療養院⑤
小夜の療養院改革は止まらない。動く仕草や顔色等々を細かく観察していた小夜は、なんと軽症で自分で動ける負傷兵の8割方を『退院』させてしまったのだ。ヴェルナーとテオドールは最早言葉を失い、小夜の手際にただただ感心させられていた。結果自分で動けない、身の回りのことをするのに介助が必要な20名程度の負傷兵だけが療育院に残った。動ける者たちが片づけを手伝ってくれた上に負傷兵の数が激減したので小夜とヴェルナーとテオドールはようやく手が空いた。
「ちょっと休憩しましょう。」
ヴェルナーはさきほど兵士たちに配る粥を持ってきた厨房へとスキップしながら姿を消した。しばらくするとヴェルナーは木の板を張り合わせたようなジョッキを三つ持って嬉しそうに帰ってきた。ジョッキの中身は、ハーブの香りが強いが小夜の知る飲み物、ビールであった。
≪いやいや、勤務中に酒ってダメだろ。それに君たち未成年だろ。≫
そう思いながらもこの世界では自分は新参者、ルールに従うべきと自分に言い聞かせ小夜は黙っていることにした。何よりこの世界のビールに興味があったのが本心かも知れない。

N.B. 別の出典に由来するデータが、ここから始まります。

Lemma body_result_iff spec o path method : is_map (specJson spec) = true →
  body_result spec o path method = true ↔ body_complete (Tryout spec o [] []) path method.
Proof.
  intros Hj. unfold body_result, body_complete. cbn [x_spec x_oas3]. set (json := specJson spec) in *.
  destruct (oas3_helper_map json Hj) as [b Hb]. rewrite andb_true_iff. f_equiv.
  - unfold oas3_validateBeforeExecute. destruct json as [| | | | | | |js|]; try done. unfold selected, wrapWithTryCatch. simpl default.
    destruct (truthy (getIn (JObj js) _)); naive_solver.
  - destruct (getOAS3RequiredRequestBodyContentType spec path method) as [required| |]; [|by split; [intros _ ? ? ? _ _ _ _ ?|]..].
    unfold wrapWithTryCatch at 1. rewrite shallow_required.
    unfold requestBodyValue, requestContentType, onlyOAS3. rewrite Hb, !ok_bind. simpl default.
    destruct b; [|by split; [intros _ ? ? ? ?|intros _ ? ? ?]]. rewrite or_null_map. split.
    + intros Hs ct req keys _ Hm Hct Ect [= <-] Ea k Hk.
      pose proof (Hs ct keys Hm (proj2 (or_null_str _ _ Hct) Ect) Ea k Hk) as Hx. by rewrite or_null_id in Hx.
    + intros Hs s keys Hm Ect Ea k Hk. assert (s ≠ "") as Hne.
      { intros ->. unfold or_null in Ect. destruct (truthy (getIn o _)) eqn:Et; [|done]. rewrite Ect in Et. done. }
      rewrite or_null_id by done. by apply (Hs s required keys eq_refl Hm Hne (proj1 (or_null_str _ _ Hne) Ect) eq_refl Ea k Hk).
Qed.

(** Errors inside a form do not matter for whether the body is complete. *)
Lemma body_complete_same spec o o' path method ex ti ex' ti' : same_body o o' path method →
  body_complete (Tryout spec o' ex ti) path method ↔ body_complete (Tryout spec o ex' ti') path method.
Proof.
  unfold body_complete. cbn [x_spec x_oas3]. intros [-> Hbody]. destruct (getIn o (body_path path method)) as [| | | | | | |fs|]; try (by rewrite Hbody).
  destruct Hbody as (gs & -> & Hg). by setoid_rewrite Hg.
Qed.

Lemma body_check_iff st path method : is_map (specJson (x_spec st)) = true →
  (handleValidateRequestBody path method st).2 = true ↔ body_complete st path method.
Proof.
  intros Hj. rewrite body_result_eq, body_result_iff by done. destruct st. apply body_complete_same, clear_same_body.
Qed.

(** * A click *)

(** The parts of the spec branch other than [meta] agree. *)
Definition outside_meta (s s' : jsval) : Prop := ∀ k r, k ≠ "meta" → lookIn s' (k :: r) = lookIn s (k :: r).

Lemma setIn_outside s r x s' : setIn (Some s) ("meta" :: r) x = Ok s' → outside_meta s s'.
Proof. intros E k ks Hk. rewrite (lookIn_setIn_ne _ _ _ _ _ E); [done|]. by apply (diverge_app [] "meta" k). Qed.

Lemma outside_specJson s s' : outside_meta s s' → specJson s' = specJson s.
Proof. intros Ho. unfold specJson. by rewrite (Ho "json" []). Qed.

Lemma body_complete_outside s s' o path method ex ti ex' ti' : outside_meta s s' →
  body_complete (Tryout s' o ex ti) path method ↔ body_complete (Tryout s o ex' ti') path method.
Proof.
  intros Ho. unfold body_complete, getOAS3RequiredRequestBodyContentType. cbn [x_spec x_oas3].
  by rewrite (outside_specJson _ _ Ho), !(Ho "resolvedSubtrees").
Qed.

Section Click.
Context `{HashCode, DateParse, RegExpRest}.

Lemma validate_outside s pm b : outside_meta s (reduced s (VALIDATE_PARAMS s pm b)).
Proof.
  apply (reduced_keeps (outside_meta s)); [done|]. intros s' E. unfold VALIDATE_PARAMS in E.
  do 4 (apply result_bind_Ok in E as (? & _ & E)). destruct x1; [by injection E as <-|]. by eapply setIn_outside.
Qed.

Lemma clear_outside s pm : outside_meta s (reduced s (CLEAR_VALIDATE_PARAMS s pm)).
Proof.
  apply (reduced_keeps (outside_meta s)); [done|]. intros s' E. unfold CLEAR_VALIDATE_PARAMS in E.
  destruct (lookIn s (meta_params pm)) as [v|]; [|by injection E as <-]. destruct v; try done.
  all: apply result_bind_Ok in E as (? & _ & E); by eapply setIn_outside.
Qed.

(** The operation as a click sees it: its parameters and the errors of each, none of which raises
    an exception. *)
Definition operation_view (s : jsval) (path method : string) (ps : list jsval) (errs : jsval → list verror) : Prop :=
  fits spec_shape s = true ∧ is_map (specJson s) = true ∧ has_params s [path; method] ps ∧ params_ok ps = true ∧
  ∀ p, p ∈ ps → param_errors s [path; method] (isOAS3 s) p = Ok (errs p).

(** Errors that are kept for parameters the operation does not have. *)
Definition no_stale_errors (s : jsval) (path method : string) (ps : list jsval) : Prop :=
  ∀ k l, k ∉ map param_hkey ps → errors_at s [path; method] k = Some (JArr l) → l = [].
Definition operations (paths : jsval) : list operation := mbind path_operations (each paths).

Section Operations.
Context `{ImmutableSet}.

(** [op.update(key, a => Set(a).merge(inherited))] for an operation that has no value for it. *)
Definition inherit (key : string) (inherited : list jsval) (fs : list (string * jsval)) : result (list (string * jsval)) :=
  let a := default JUndef (assoc fs key) in
  if truthy a then Ok fs
  else own ← set_source a; Ok (oset fs key (JArr (set_values (own ++ inherited)))).

Definition root_inherited (consumes produces : list jsval) (op : operation) : result operation :=
  match op_operation op with
  | JObj fs => fs ← inherit "consumes" consumes fs; fs ← inherit "produces" produces fs;
               Ok (Op (op_path op) (op_method op) (JObj fs))
  | v => Ok (Op (op_path op) (op_method op) (if truthy v then JUndef else JObj []))
  end.

Definition operationsWithRootInherited (state : jsval) : result (list operation) :=
  spec ← specJsonWithResolvedSubtrees state;
  consumes ← method_get (specJson state) "consumes"; consumes ← set_source consumes;
  produces ← method_get (specJson state) "produces"; produces ← set_source produces;
  mapM (root_inherited (set_values consumes) (set_values produces)) (operations (map_get spec "paths")).

(** * Tags *)

Definition is_map_value (v : jsval) : bool := match v with JObj _ => true | _ => false end.

(** The tags that the definition declares. *)
Definition tags (state : jsval) : result (list jsval) :=
  match specJson state with
  | JObj fs => Ok (match assoc fs "tags" with Some (JArr l) => List.filter is_map_value l | _ => [] end)
  | JArr _ => Ok []
  | v => Throw (if nullish v then cannot_read v "get" else not_a_function v "get")
  end.

(** The default is given in the place of the context of [find], so that it has no effect. *)
Definition tagDetails (declared : list jsval) (tag : jsval) : jsval :=
  default JUndef (List.find (λ t, strict_eq (map_get t "name") tag) declared).

(** The tags of an operation. *)
Definition op_tags (op : operation) : result (list jsval) :=
  l ← set_source (map_get (op_operation op) "tags"); Ok (set_values l).

Definition push_op (op : operation) (m : list (jsval * list operation)) (tag : jsval) : list (jsval * list operation) :=
  om_update m tag [] (λ ar, ar ++ [op]).

Definition add_op (m : list (jsval * list operation)) (op : operation) : result (list (jsval * list operation)) :=
  ts ← op_tags op;
  Ok (match ts with [] => push_op op m DEFAULT_TAG | _ => foldl (push_op op) m ts end).

Fixpoint add_ops (m : list (jsval * list operation)) (ops : list operation) : result (list (jsval * list operation)) :=
  match ops with [] => Ok m | op :: r => m' ← add_op m op; add_ops m' r end.

Definition declared_tags (declared : list jsval) : list (jsval * list operation) :=
  foldl (λ m tag, om_set m (map_get tag "name") []) [] declared.
(** Failures that are objects of the class Error, as swagger-client and fetch reject with. *)
Definition regular (outcome : result jsval) : Prop :=
  match outcome with
  | Ok (JObj fs) => truthy (default JUndef (assoc fs "error")) = false
  | Throw (JErr _ _ efs) => NoDup (map fst (attached efs)) ∧
      match assoc efs "response" with None | Some (JObj _) => True | _ => False end
  | _ => False
  end.

Lemma regular_stored outcome d : regular outcome → ∃ r, stored outcome d = Ok (JObj r).
Proof.
  destruct outcome as [[| | | | | | |fs|]|[| | | | | | | |n m efs]|]; try done; cbn [regular].
  - intros H. destruct (stored_success fs d H) as (r & E & _). eauto.
  - intros [H1 H2]. destruct (stored_failure n m efs d H1 H2) as (r & E & _). eauto.
Qed.

(** C8: an execution that settles leaves its answer with its operation: a success is stored with
    its fields and its duration; a failure is stored as an error with name and message (for a
    request that could not be sent the message explains the possible reasons), overlaid with the
    response that came with it. Nothing else in the store changes. *)
Theorem execution_answered p outcome t st : fits spec_shape (xs_spec st) = true → regular outcome →
  let st' := settle p outcome t st in
  ∃ r, lookIn (xs_spec st') ["responses"; pd_path p; pd_method p] = Some (JObj r) ∧
    match outcome with
    | Ok res => assoc r "duration" = Some (JInt (t - pd_start p)) ∧
        assoc r "headers" = Some (or_else (map_get res "headers") (JObj [])) ∧
        ∀ k, k ≠ "duration" → k ≠ "headers" → default JUndef (assoc r k) = map_get res k
    | Throw (JErr n m efs) =>
        ∀ k v, (k, v) ∈ [("error", JBool true); ("name", JStr (error_name n m)); ("message", JStr (error_message m))] →
          assoc r k = Some (default v (assoc (attached efs) k))
    | _ => True
    end ∧
    (∀ ks, diverge ["responses"; pd_path p; pd_method p] ks = true → lookIn (xs_spec st') ks = lookIn (xs_spec st) ks) ∧
    fits spec_shape (xs_spec st') = true ∧ xs_oas3 st' = xs_oas3 st.
Proof.
  intros Hst Hr. cbv zeta. destruct outcome as [[| | | | | | |fs|]|[| | | | | | | |n m efs]|]; try done; cbn [regular] in Hr.
  - destruct (stored_success fs (t - pd_start p) Hr) as (r & E & Hd & Hh & Hk).
    destruct (settle_spec p _ t st _ Hst E) as (H1 & H2 & H3 & H4). exists r. split_and!; try done.
    intros k Hk1 Hk2. cbn [map_get]. by rewrite Hk.
  - destruct Hr as [Hr1 Hr2]. destruct (stored_failure n m efs (t - pd_start p) Hr1 Hr2) as (r & E & Hk).
    destruct (settle_spec p _ t st _ Hst E) as (H1 & H2 & H3 & H4). exists r. by split_and!.
Qed.
End Answers.

(** * Every shown answer belongs to its operation *)

Section Interleavings.
Context `{Hash : HashCode, Date : DateParse, Re : RegExpRest, Client : SwaggerClient, Ser : SerializeError}.

(** The stored value is that of a settled execution of the operation. *)
Definition answered (st : xstate) (path method : string) (r : jsval) : Prop :=
  ∃ p outcome t, (p, outcome, t) ∈ xs_answers st ∧ pd_path p = path ∧ pd_method p = method ∧
    stored outcome (t - pd_start p) = Ok r.
Lemma oinv_setState pg partial : "schema" ∉ map fst partial → oinv pg → oinv (setState partial pg).
Proof.
  intros Hk Hi. pose proof Hi as [H1 H2 H3]. split; cbn [setState og_state og_heap og_window]; rewrite ?length_app; cbn [length]; [lia| |].
  - apply Forall_app. split; [done|]. repeat constructor. rewrite foldl_oset_ne by done. by apply object_schema.
  - intros info Hw. destruct (H3 info Hw) as (G1 & G2 & G3). split_and!; [lia|done|]. unfold asked_for, object_at in *.
    cbn [setState og_heap og_opened]. rewrite lookup_app_l by done. exact G3.
Qed.

Lemma verifier_nonempty c : pkce_click c → verifier sha c ≠ "".
Proof.
  intros (_ & _ & Hl) E. pose proof (proj2 (b64url_spec (ck_bytes c))) as Hn. rewrite Hl in Hn.
  change (b64toB64UrlEncoded (b64_encode (ck_bytes c))) with (verifier sha c) in Hn. by rewrite E in Hn.
Qed.

Lemma click_params c o : pkce_click c → ("code_challenge", challenge_of (verifier sha c)) ∈ request_params sha FCode o c ∧
  ("redirect_uri", to_string (ck_redirectUrl c)) ∈ request_params sha FCode o c.
Proof.
  intros (Hp & _). unfold request_params. rewrite Hp. rewrite !elem_of_app. split; [|set_solver].
  do 6 right. left. left.
Qed.

Lemma oinv_click pg c : pkce_click c → oinv pg → oinv (authorize sha c pg).
Proof.
  intros Hc Hi. pose proof Hi as [H1 H2 H3]. set (o := object_at pg (og_state pg)).
  assert (field o "schema" = schema) as Hs by (by apply object_schema).
  assert (flow_of (field o "schema") = FCode) as Hf by congruence. assert (map_get (field o "schema") "authorizationUrl" = JStr u) as Hu by congruence.
  pose proof Hc as (Hp & Hr & _). destruct (click_params c o Hc) as [Q1 Q2]. pose proof (verifier_nonempty c Hc) as Hv.
  rewrite (authorize_spec sha c pg u) by (fold o; auto). fold o. rewrite Hf, Hp.
  split; cbn [open_window set_window set_field og_state og_heap og_window]; rewrite ?length_insert.
  - exact H1.
  - apply Forall_insert; [exact H2|]. unfold field. rewrite assoc_oset_ne by done. exact Hs.
  - intros info [= <-]. split_and!; [exact H1|unfold waits_for, callback_of; cbn [rd_callback]; by destruct (truthy _)|].
    exists (verifier sha c), (authorization_base o c +:+ (if includes u "?" then "&" else "?")), (query_text (request_params sha FCode o c)).
    exists (og_opened pg), (request_params sha FCode o c). split_and!; try done.
    + cbn [open_window og_opened]. by rewrite sapp_assoc.
    + apply query_decoded.
    + unfold object_at. cbn [open_window set_window set_field og_heap waits_for rd_auth].
      change (og_heap (clear_errors _ pg)) with (og_heap pg). rewrite list_lookup_insert_eq by done.
      change (default [] (Some ?x)) with x. unfold field. by rewrite assoc_oset_eq.
Qed.

Lemma oinv_window pg info : og_window pg = Some info → oinv pg →
  oinv (set_window (Some (RedirectInfo (rd_auth info) JUndef (rd_redirectUrl info) (rd_callback info))) pg).
Proof.
  intros Hw [H1 H2 H3]. split; [done|done|]. intros info' [= <-]. cbn [rd_auth rd_callback rd_redirectUrl]. by apply H3.
Qed.

(** What the page does when the server comes back: nothing, an error, or one token request. *)
Lemma redirected_cases pg hash search : oinv pg →
  let pg' := redirected persist hash search pg in
  oinv pg' ∧
  (og_requests pg' = og_requests pg ∨
   ∃ info r basic code v, og_window pg = Some info ∧ og_requests pg' = og_requests pg ++ [r] ∧
     asked_for pg (object_at pg (rd_auth info)) (rd_redirectUrl info) v ∧
     exchanges r basic (object_at pg (rd_auth info)) code (rd_redirectUrl info) (JStr v)).
Proof.
  intros Hi. cbv zeta. unfold redirected. destruct (og_window pg) as [info|] eqn:Hw; [|by split; [|left]].
  destruct (redirect_params hash search) as [qp| |]; [|by split; [|left]..].
  pose proof Hi as [H1 H2 H3]. destruct (H3 info Hw) as (Ha & Hcb & v & Hv). pose proof Hv as (base & q & rest & params & V1 & V2 & V3 & V4 & V5 & V6).
  set (o := object_at pg (rd_auth info)) in *.
  assert (∃ basic : bool, rd_callback info = if basic then AccessCodeWithBasicAuthentication else AccessCodeWithFormParams) as [basic Hb].
  { destruct (rd_callback info); [done|by exists true|by exists false]. }
  assert (∀ e, oinv (newAuthErr e pg)) as Herr by (intros e; eapply oinv_other; [..|exact Hi]; reflexivity).
  destruct (is_code_flow _ && _).
  - set (pg1 := if strict_eq _ _ then pg else _). assert (oinv pg1 ∧ og_window pg1 = Some info ∧ og_requests pg1 = og_requests pg ∧
      og_heap pg1 = og_heap pg) as (I1 & W1 & R1 & E1) by (unfold pg1; destruct (strict_eq _ _); split_and!; try done; apply Herr).
    destruct (truthy (map_get qp "code")); [|split; [eapply (oinv_other pg1); [reflexivity..|done]|by left]].
    rewrite (call_back_code persist basic) by done. cbn [rd_auth rd_redirectUrl]. set (pg2 := set_field _ _ _ _).
    destruct (code_request_spec basic (rd_auth info) (rd_redirectUrl info) pg2) as (r & -> & _ & Hx). split.
    + eapply (oinv_other pg2); [done..|]. apply oinv_set; [done|done|]. by apply oinv_window.
    + right. exists info, r, basic. eexists. exists v. split_and!; [done| |done|].
      * cbn [send og_requests pg2 set_field set_window]. by rewrite R1.
      * assert (object_at pg2 (rd_auth info) = oset o "code" (map_get qp "code")) as Ho.
        { unfold pg2. rewrite object_set_eq by (cbn [set_window og_heap]; by rewrite E1). unfold object_at. cbn [set_window og_heap]. by rewrite E1. }
        rewrite Ho in Hx. revert Hx. unfold field at 2. rewrite assoc_oset_ne by done. fold (field o "codeVerifier"). rewrite V3.
        apply exchanges_same. repeat constructor; unfold field; by rewrite assoc_oset_ne.
  - rewrite (call_back_code persist basic) by done.
    destruct (code_request_spec basic (rd_auth info) (rd_redirectUrl info) pg) as (r & -> & _ & Hx). split; [eapply (oinv_other pg); [reflexivity..|exact Hi]|].
    right. exists info, r, basic, (field o "code"), v. fold o in Hx. rewrite V3 in Hx. by split_and!.
Qed.

Lemma ostep_inv pg pg' : ostep pg pg' → oinv pg → oinv pg'.
Proof.
  intros Hs Hi. destruct Hs as [pg name value Hn|pg checked scope|pg all pg' E|pg c Hc|pg hash search|pg r res Hr|pg name].
  - apply oinv_setState; [|done]. apply bool_decide_eq_true in Hn. intros E%list_elem_of_singleton. cbn [fst] in E. subst name.
    rewrite !elem_of_cons in Hn. by destruct Hn as [?|[?|[?|[?|[?|[]%elem_of_nil]]]]].
  - unfold onScopeChange. destruct (checked && _); [by apply oinv_setState; [apply (bool_decide_unpack _); vm_compute|]|].
    destruct (negb checked && _); [by apply oinv_setState; [apply (bool_decide_unpack _); vm_compute|]|done].
  - unfold selectScopes in E. destruct all; [destruct (orElse _ _)|]; try done; injection E as <-;
      by apply oinv_setState; [apply (bool_decide_unpack _); vm_compute|].
  - by apply oinv_click.
  - by apply redirected_cases.
  - unfold token_settled. destruct (authorizeRequest_settled _ _) as [[err|token]| |]; try done; cbn [act].
    + eapply (oinv_other pg); [reflexivity..|exact Hi].
    + unfold authorizeOauth2. eapply oinv_other; [..|apply (oinv_set pg (tr_auth r) "token" (JObj (spread [] token)))]; [reflexivity..|done|done|done].
  - eapply (oinv_other pg); [reflexivity..|exact Hi].
Qed.
End Interleavings.
(** * Witnesses and examples *)

Definition keb_schemes : list (string * jsval) :=
  [("key", JObj [("type", JStr "apiKey"); ("in", JStr "header"); ("name", JStr "X-Key")]);
   ("dex", JObj [("type", JStr "oauth2");
                 ("flows", JObj [("implicit", JObj [("authorizationUrl", JStr "https://dex/auth")]);
                                 ("clientCredentials", JObj [("tokenUrl", JStr "https://dex/token"); ("scopes", JObj [("read", JStr "")])])])]);
   ("basic", JObj [("type", JStr "http"); ("scheme", JStr "basic")])].

Lemma schemes_offered_witness : ∃ l, definitionsToAuthorize3 (JObj keb_schemes) = Ok l ∧
  ∃ d, ("dex", d) ∈ l ∧ map_get d "flow" = JStr "clientCredentials".
Proof.
  destruct (schemes_offered keb_schemes eq_refl) as (l & H1 & _ & H3). exists l. split; [exact H1|].
  edestruct (H3 "dex") as [_ Hf]; [do 1 right; left|].
  specialize (Hf _ "clientCredentials" (JObj [("tokenUrl", JStr "https://dex/token"); ("scopes", JObj [("read", JStr "")])]) eq_refl eq_refl).
  destruct Hf as (d & Hd & Hfl & _); [right; left|]. by exists d.
Defined.

Definition no_dialog : dialog := Dialog [] (AuthState JUndef (JObj [("old", JObj [])]) JUndef) None.
Definition key_inputs : list (string * (jsval * jsval)) :=
  [("key", (JObj [("type", JStr "apiKey")], JStr "secret")); ("basic", (JObj [("type", JStr "http")], JObj [("username", JStr "u")]))].

Lemma dialog_authorizes_witness :
  let auth := dg_auth (submitAuth JUndef (entered key_inputs no_dialog)) in
  isAuthorized auth (Some [[("key", JArr []); ("basic", JArr [])]]) = Some true ∧ getIn (authorized auth) ["key"; "value"] = JStr "secret".
Proof.
  destruct (dialog_authorizes JUndef no_dialog [("old", JObj [])] key_inputs [("key", JArr []); ("basic", JArr [])]) as (H1 & H2 & _).
  - reflexivity.
  - reflexivity.
  - apply (bool_decide_unpack _). vm_compute. exact I.
  - repeat constructor.
  - intros name Hn. exact Hn.
  - split; [exact H1|]. apply (H2 "key" (JObj [("type", JStr "apiKey")]) (JStr "secret")). left.
Defined.

Lemma logout_final_witness :
  let dg := submitAuth (JBool true) (entered key_inputs no_dialog) in
  let dg' := logoutClick (JBool true) [("key", JUndef)] dg in
  map_get (authorized (dg_auth (submitAuth (JBool true) dg'))) "key" = JUndef.
Proof.
  cbv zeta. apply (logout_final (JBool true) (submitAuth (JBool true) (entered key_inputs no_dialog))
    [("old", JObj []); ("key", JObj [("name", JStr "key"); ("schema", JObj [("type", JStr "apiKey")]); ("value", JStr "secret")]);
     ("basic", JObj [("name", JStr "basic"); ("schema", JObj [("type", JStr "http")]); ("value", JObj [("username", JStr "u")])])]
    [("key", JUndef)] "key").
  - vm_compute. reflexivity.
  - apply (bool_decide_unpack _). vm_compute. exact I.
  - left.
Defined.
(* ===== verification/SwSamples.v ===== *)
(** Example values of Swagger UI (core/plugins/samples/fn.js with getSampleSchema of core/utils.js):
    the value shown for a schema when the definition gives none, in the mode for JSON.

    The code joins the alternatives of a schema by writing into the objects of the schema, which then
    share their parts. Schemas are therefore objects of a heap, and the generator passes the heap on.
    Keywords have the types that OpenAPI gives them; a missing keyword is [None] or undefined. The
    clock is a function of the number of earlier readings. *)

From S2P Require Import Prelude JsValue Json JsString SwUtils.

(** * Schemas *)

Definition loc := nat.

(** A decimal [m / 10^e]. *)
Definition num : Type := Z * nat.

(** The keywords that liftSampleHelper copies. *)
Record keywords := Keywords {
  k_example : jsval;
  k_default : jsval;
  k_enum : option (list jsval);
  k_xml : jsval;
  k_type : option string;
  k_maxProperties : option Z;
  k_minProperties : option Z;
  k_minItems : option Z;
  k_maxItems : option Z;
  k_minimum : option num;
  k_maximum : option num;
  k_exclusiveMinimum : option bool;
  k_exclusiveMaximum : option bool;
  k_minLength : option Z;
  k_maxLength : option Z;
}.

Inductive additional := NoAdditional | AnyAdditional (b : bool) | SchemaAdditional (l : loc).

≪ぬるいけどおいしい、黒ビールっぽいけどハーブが効いててさわやか。≫
これが小夜の感想であった。
「気に入って頂けました?まだまだいっぱいありますからどうぞどうぞ。」
笑顔でジョッキを傾ける小夜に気をよくしたヴェルナーは嬉しそうにお代わりを勧めた。
「いやいや、これからまだやることもあるし。お茶とかないの?」
その言葉にテオドールがビールをこぼしそうな勢いで驚いた。
「お茶?そんな高級なもの見たこともありません。サヨさんは貴族なのですか?」
≪貴族ってなに?≫
この言葉が丁度よいきっかけとなり、小夜はこの世界について二人に質問を始めた。